Thursday, July 5, 2007

Musings on financial planners

I don't use a financial planner. I'm a do-it-yourselfer when it comes to financial planning. I can't justify spending the several hundred dollar fee for a planner when I have access to so much free information about financial planning. I think I can do just as well or even better with my money and investments without using a planner. I know I'd also be a tough client, constantly asking why the planner's suggestions weren't doing as well as benchmarks if performance fell behind.

I think that there are a lot of planners out there that are most interested in generating commissions for themselves and selling their own firm's products. That's not to say that I think all planners are bad. But if I ever did use a planner, he or she would have to be an independent one that was fee-only.

Expanding into younger markets

Planners are now focusing on the emerging mass affluent market of younger people (free WSJ Digg link).

Financial planners are beginning to pay closer attention to people in their 20s and 30s, a group that has long received the brushoff from the financial-services industry because of its lack of wealth.


For the most part, [this age group] are largely underserved by the financial industry. Research by the Financial Planning Association, an umbrella group for planners, shows that just 11% of the industry's client base is under the age of 40, though that same research also indicates that people approaching 40 are the most eager for financial advice.


The best time for young people to consider hiring a financial professional "is when you land your first real job," says Barbara Roper, director of investor protection for the Consumer Federation of America. "At that point, you have a variety of financial issues to consider, such as your 401(k) plan and your benefits," and a financial plan will set you on an appropriate course, she says.

For savers with modest assets, Ms. Roper says, a fee-only planner is generally the best match. These planners only sell their time, at a cost of between $100 and roughly $250 an hour, depending on where they're based geographically. Because they don't pitch products tied to a particular company, "it minimizes the potential conflicts," she says.

I'm still not convinced that planners are worth it for my financial situation. I know I can research and plan for the majority of financial topics mentioned in the article (IRAs, 401(k)s, college savings plans, etc). I also don't think planners are always a good bet for the mass affluent segment to use, based on the limited service they can provide in relation to their cost. Maybe if I had a particularly tricky financial situation, or were pressed for time, I would consider using a planner.

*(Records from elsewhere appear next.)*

(** ** Properties *)

(** The local endpoints are advertised: when every change of the local
    endpoints is followed by its callback, after any sequence of changes the
    node publishes an [endpoint:] key with the number of listeners for every
    endpoint that has some, and for no other, and nothing panics. *)
Theorem local_endpoints_advertised ops s g :
  counts (sy_cluster s) (λ _, 0) → localEndpointSubscribers (sy_cluster s) = [syncer_callback] →
  gossip_ok g → advertised (λ _, 0) g → (Z.of_nat (length ops) < 2 ^ 63 - 1)%Z →
  ∃ s' g', changes_and_publish ops s g = Some (s', g') ∧
    ∀ e, published g' !! (endpointPrefix +:+ e) =
      (l ← LocalEndpointListeners (sy_cluster s') e; if decide (l = 0%Z) then None else Some (Itoa l)).
Proof.
  intros Hc Hsub Hg Ha Hlen.
  assert (∀ ops s g c m, counts (sy_cluster s) c → (∀ e, c e ≤ m) → (Z.of_nat (m + length ops) < 2 ^ 63 - 1)%Z →
    localEndpointSubscribers (sy_cluster s) = [syncer_callback] → gossip_ok g → advertised c g →
    ∃ s' g', changes_and_publish ops s g = Some (s', g') ∧ counts (sy_cluster s') (foldl count_op c ops) ∧
      advertised (foldl count_op c ops) g') as Hloop.
  { clear. intros ops. induction ops as [|op ops IH]; intros s g c m Hc Hm Hlen Hsub Hg Ha; simpl in *.
    { exists s, g. done. }
    destruct (change_and_publish_ok op s g c Hc) as (s1&g1&->&Hc1&Hs1&Hg1&Ha1);
      [intros e; specialize (Hm e); lia|done..|]. simpl.
    apply (IH s1 g1 (count_op c op) (S m)); [done|by apply count_op_bound|lia|done..]. }
  destruct (Hloop ops s g (λ _, 0) 0 Hc) as (s'&g'&Hrun&(n&Hn&Hes)&Hadv); [done|done|done|done|done|].
  exists s', g'. split; [done|]. intros e. rewrite Hadv. unfold LocalEndpointListeners. rewrite Hn. simpl.
  rewrite Hes. destruct (decide (foldl count_op (λ _, 0) ops e = 0)) as [H0|H0]; simpl; [done|].
  by rewrite decide_False by lia.
Qed.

But they're good for some people

To be fair to financial planners, I'll point out this article from the Times that demonstrates a person who had good success with a financial planner:

Two years ago, Marty Dragutsky was downsized out of a job selling pharmaceuticals. That startling event forced him to finally take account of his finances. After 30 years in sales, the last 17 years with a division of Abbott Laboratories, Mr. Dragutsky had accumulated a nest egg of nearly half a million dollars in his 401(k) account — nearly all of it in Abbott Labs stock.

Mr. Dragutsky, 59, of Gainesville, Fla., knew that would not be enough to sustain him and his family through retirement. He had a brokerage account with PaineWebber but rarely used it. So he turned to Davis, Monk & Company, a Gainesville financial services firm, which urged him to diversify.


"I listened to my adviser, Greg Grooms, and in two years, I've had about a 30 percent gain in my portfolio, while Abbott shares lost about 11 percent last year following an 8 percent drop the year before," Mr. Dragutsky said. "A novice like me really needs somebody to look at the state of my financial affairs."

Mr. Dragutsky is one of the mass affluent: the 22 million American households with $100,000 to $1 million in assets, excluding real estate, that can be invested. Despite a collective $6 trillion in estimated assets, according to Beacon Advisors, a market strategy firm in Boston, this group is being given a perfunctory look by the big brokerage houses and investment firms that prefer high-net-worth individuals with more than $3 million in their portfolios.


The mass affluent are either fending for themselves or struggling to find good financial advice. "For this group of investors, the smaller firms actually offer an advantage because it's the relationship that is the critical asset, the differentiator, not the product push," said Constance M. O'Hare, managing partner of Beacon Advisors. Her firm recently published a study on the mass affluent.


In general, I think that the more you have to invest, the better your outcome with a planner will be. In the above case, the gentlemen had almost $500,000 to invest.

There are firms that will give you free advice if you invest a certain amount of money with them. I'll write about that topic at another time.